» GIVEN DATA:
Lemma push_all_queued a p tasks :
  NoDup (task_key <$> tasks) -> (fp_tpu_address p, fp_shard_hash p mod 4) ∈ task_key <$> tasks ->
  Forall (fun t => at_running t = true /\ (length (at_queue t) < BROADCAST_CAPACITY)%nat) tasks ->
  concat (task_pending a <$> (push_packet p <$> tasks)) ≡ₚ
  (concat (task_pending a <$> tasks) ++ if fp_tpu_address p =? a then fp_transactions p else [])%list.
Proof.
  intros Hnd Hin Hall. rewrite Forall_forall in Hall. rewrite <- list_fmap_compose.
  apply list_elem_of_fmap in Hin as (t & Hkey & Ht).
  apply (concat_fmap_one (task_pending a) _ (fun t => for_agent t p = true) _ _ t).
  - by apply (NoDup_fmap_1 task_key).
  - done.
  - apply for_agent_iff. by injection Hkey.
  - intros t' Ht' [Ha Hi]%for_agent_iff. apply (NoDup_fmap_inj_on task_key tasks); [done..|]. unfold task_key in *. congruence.
  - destruct (Hall t Ht) as [Hr Hq]. simpl. rewrite task_pending_push by done.
    assert (for_agent t p = true) as -> by (apply for_agent_iff; by injection Hkey).
    injection Hkey as -> _. by rewrite andb_true_r.
  - intros t' Ht' Hno. destruct (Hall t' Ht') as [Hr Hq]. simpl. rewrite task_pending_push by done.
    destruct (for_agent t' p); [done|]. rewrite andb_false_r. apply app_nil_r.
Qed.

Lemma forward_packet_quiet fw p now clock :
  quiet fw -> quiet_event fw (FwPacket p now clock) = true ->
  exists fw', forward_packet fw p now clock = Done fw' /\ quiet fw' /\
    forall a, queued_at a fw' ≡ₚ (queued_at a fw ++ received_at a (FwPacket p now clock))%list.
Proof.
  intros Hq [Hidle Hcap]%quiet_packet. set (addr := fp_tpu_address p). unfold forward_packet. fold addr. fold (with_agents fw addr now).
  pose proof (with_agents_quiet fw addr now Hq) as Hq1. set (fw1 := with_agents fw addr now) in *.
  destruct (can_fire (fw_debouncer fw1) clock) as [db fire].
  set (fw2 := mkForwarder (fw_agents fw1) (fw_exits fw1) (fw_next fw1) (fw_tasks fw1) db).
  assert ((if fire then cleanup_agents fw2 addr now else fw2) = fw2) as ->.
  { destruct fire; [|done]. apply cleanup_quiet. subst fw2 fw1. simpl. unfold with_agents. fold addr in Hidle.
    destruct (fw_agents fw !! addr) as [[gen last]|]; simpl; (apply map_Forall_insert_2; [unfold idle_agent; simpl; by rewrite Z.eqb_refl|done]). }
  assert (Forall (fun t => at_running t = true /\ (length (at_queue t) < BROADCAST_CAPACITY)%nat) (fw_tasks fw1)) as Hall.
  { pose proof (qu_running _ Hq) as Hr. subst fw1. unfold with_agents.
    assert (Forall (fun t => at_running t = true /\ (length (at_queue t) < BROADCAST_CAPACITY)%nat) (fw_tasks fw)) as H0.
    { rewrite Forall_forall in *. intros t Ht. split; [by apply Hr|by apply Hcap]. }
    destruct (fw_agents fw !! addr) as [[gen last]|]; [done|]. simpl. apply Forall_app. split; [done|].
    apply Forall_fmap, Forall_forall. intros i _. simpl. split; [done|unfold BROADCAST_CAPACITY; lia]. }
  assert ((addr, fp_shard_hash p mod 4) ∈ task_key <$> fw_tasks fw1) as Hin.
  { apply (qu_agents _ Hq1). pose proof (Z.mod_pos_bound (fp_shard_hash p) 4). split; [|lia].
    subst fw1. unfold with_agents. destruct (fw_agents fw !! addr) as [[gen last]|]; simpl; by rewrite lookup_insert_eq. }
  assert (existsb at_running (fw_tasks fw2) = true) as ->.
  { apply list_elem_of_fmap in Hin as (t & _ & Ht). apply existsb_exists. exists t. split; [by apply list_elem_of_In|].
    rewrite Forall_forall in Hall. by apply Hall. }
  eexists. split; [reflexivity|]. split.
  - destruct Hq1 as [He Hr Hk Ha]. assert (task_key <$> (push_packet p <$> fw_tasks fw1) = task_key <$> fw_tasks fw1) as Ek.
    { rewrite <- list_fmap_compose. apply list_fmap_ext. intros i t Ht%list_elem_of_lookup_2. rewrite Forall_forall in Hall.
      simpl. by rewrite push_packet_quiet by (by apply Hall). }
    split; simpl; [done| |by rewrite Ek|by setoid_rewrite Ek]. apply Forall_fmap, Forall_forall. intros t Ht.
    rewrite Forall_forall in Hall, Hr. simpl. rewrite push_packet_quiet by (by apply Hall). simpl. split; [done|by apply Hr].
  - intros a. unfold queued_at at 1. simpl. rewrite push_all_queued by first [done|apply Hq1].
    fold (queued_at a fw1). subst fw1. rewrite with_agents_queued. done.
Qed.

(** Every transaction of a batch is tried or given up, once. *)
Lemma send_chunks_all pieces : forall io, (send_chunks io pieces).*2 = concat pieces.
Proof.
  induction pieces as [|chunk pieces IH]; intros io; [done|]. cbn [send_chunks concat]. rewrite fmap_app. f_equal.
  - rewrite fmap_imap. generalize (bi_written io). induction chunk as [|tx chunk IHc]; intros l; [done|]. cbn [imap compose]. cbn. f_equal.
    specialize (IHc (drop 1 l)). rewrite <- IHc at 2. apply imap_ext. done.
  - destruct (bi_timeout io) as [[|k]|]; [|by rewrite IH..]. rewrite <- list_fmap_compose. apply list_fmap_id.
Qed.

Lemma send_tx_batch_all io txs : exists sent, send_tx_batch_to_tpu io txs = Done sent /\ sent.*2 = txs.
Proof.
  unfold send_tx_batch_to_tpu. destruct (chunks MAX_PARALLEL_STREAMS txs) as [pieces|] eqn:E; [|by unfold chunks in E; case_decide].
  cbn [mbind outcome_bind]. eexists. split; [done|]. by rewrite send_chunks_all, (chunks_concat _ _ _ E).
Qed.

(** A batch without failed streams and timeout. *)
Definition faultless (io : BatchIo) : Prop := bi_timeout io = None /\ Forall (eq true) (bi_written io).

Lemma send_chunks_faultless pieces : forall io, faultless io -> Forall (fun x => x.1 = true) (send_chunks io pieces).
Proof.
  induction pieces as [|chunk pieces IH]; intros io [Ht Hw]; [constructor|]. cbn [send_chunks]. apply Forall_app. split.
  - apply Forall_forall. intros x (j & tx & -> & _)%elem_of_lookup_imap_1. cbn. destruct (bi_written io !! j) as [b|] eqn:E; [|done].
    symmetry. by apply (Forall_lookup_1 _ _ _ _ Hw E).
  - rewrite Ht. apply IH. split; [done|]. by apply Forall_drop.
Qed.

(** A round of an undisturbed agent takes a beginning of what it has queued. *)
Lemma agent_round_quiet t io :
  at_running t = true -> at_lagged t = false ->
  exists t' sent, agent_round t false false io = Done (t', sent) /\ task_key t' = task_key t /\
    at_running t' = true /\ at_lagged t' = false /\
    forall a, task_pending a t = ((if at_addr t =? a then sent.*2 else []) ++ task_pending a t')%list.
Proof.
  intros Hr Hl. unfold agent_round. rewrite Hr, Hl. cbn [negb]. destruct (at_queue t) as [|p q] eqn:Eq.
  { exists t, []. split_and!; [done..|]. intros a. by destruct (at_addr t =? a). }
  cbn [andb]. destruct (for_agent t p) eqn:Ef; cbn [negb].
  - destruct (send_tx_batch_all io (fp_transactions p ++ concat (fp_transactions <$> filter (fun p => for_agent t p = true) q))) as (sent & -> & Hs).
    cbn [mbind outcome_bind]. eexists _, _. split; [reflexivity|]. split_and!; [done..|].
    intros a. rewrite Hs. unfold task_pending. rewrite Eq. simpl. destruct (at_addr t =? a); [|done]. rewrite filter_cons, decide_True by done.
    simpl. by rewrite app_nil_r.
  - eexists _, _. split; [reflexivity|]. split_and!; [done..|]. intros a. unfold task_pending. rewrite Eq. simpl.
    destruct (at_addr t =? a); [|done]. rewrite filter_cons, decide_False by congruence. done.
Qed.

Lemma sent_at_map a b (sent : list (bool * list Z)) :
  let out := map (fun x : bool * list Z => (if x.1 then FwSent else FwUnsent) b x.2) sent in
  (sent_at a out ++ unsent_at a out)%list ≡ₚ if b =? a then sent.*2 else [].
Proof.
  cbn zeta. induction sent as [|[[|] tx] sent IH]; [by destruct (b =? a)|..]; cbn [map fst snd fmap list_fmap].
  - change (unsent_at a (FwSent b tx :: ?l)) with (unsent_at a l). unfold sent_at at 1. cbn [omap list_omap]. fold (sent_at a).
    destruct (b =? a); [|done]. cbn [app]. by f_equiv.
  - change (sent_at a (FwUnsent b tx :: ?l)) with (sent_at a l). unfold unsent_at at 1. cbn [omap list_omap]. fold (unsent_at a).
    destruct (b =? a); [|done]. rewrite <- Permutation_middle. by f_equiv.
Qed.

Lemma sent_at_app a l1 l2 : sent_at a ((l1 ++ l2)%list) = (sent_at a l1 ++ sent_at a l2)%list.
Proof. apply omap_app. Qed.
Lemma unsent_at_app a l1 l2 : unsent_at a ((l1 ++ l2)%list) = (unsent_at a l1 ++ unsent_at a l2)%list.
Proof. apply omap_app. Qed.

Lemma forward_round_quiet fw i io :
  quiet fw ->
  exists fw' out, forward_step fw (FwRound i false io) = Done (fw', out) /\ quiet fw' /\
    forall a, (sent_at a out ++ unsent_at a out ++ queued_at a fw')%list ≡ₚ queued_at a fw.
Proof.
  intros Hq. unfold forward_step. destruct (fw_tasks fw !! i) as [t|] eqn:Ei; [|by exists fw, []].
  pose proof (qu_running _ Hq) as Hr. rewrite Forall_forall in Hr.
  destruct (Hr t (list_elem_of_lookup_2 _ _ _ Ei)) as [Hrun Hlag].
  rewrite (qu_exits _ Hq), bool_decide_false by set_solver.
  destruct (agent_round_quiet t io Hrun Hlag) as (t' & sent & -> & Hk & Hrun' & Hlag' & Hp).
  eexists _, _. split; [reflexivity|].
  assert (exists l1 l2, fw_tasks fw = (l1 ++ t :: l2)%list /\ <[i := t']> (fw_tasks fw) = (l1 ++ t' :: l2)%list) as (l1 & l2 & E1 & E2).
  { exists (take i (fw_tasks fw)), (drop (Datatypes.S i) (fw_tasks fw)). split; [symmetry; by apply take_drop_middle|].
    apply insert_take_drop. by eapply lookup_lt_Some. }
  assert (task_key <$> <[i := t']> (fw_tasks fw) = task_key <$> fw_tasks fw) as Ek by (by rewrite E2, E1, !fmap_app, !fmap_cons, Hk).
  split.
  - destruct Hq as [He Hr0 Hnd Ha]. split; simpl; [done| |by rewrite Ek|by setoid_rewrite Ek]. by apply Forall_insert.
  - intros a. rewrite app_assoc, sent_at_map. unfold queued_at. simpl. rewrite E2, E1, !fmap_app, !fmap_cons, !concat_app, !concat_cons, (Hp a).
    solve_Permutation.
Qed.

» TASK OBJECTIVE: State how many lines of the records above hold the word "FwSent", adding nothing beyond the number.

» TASK OUTPUT: 2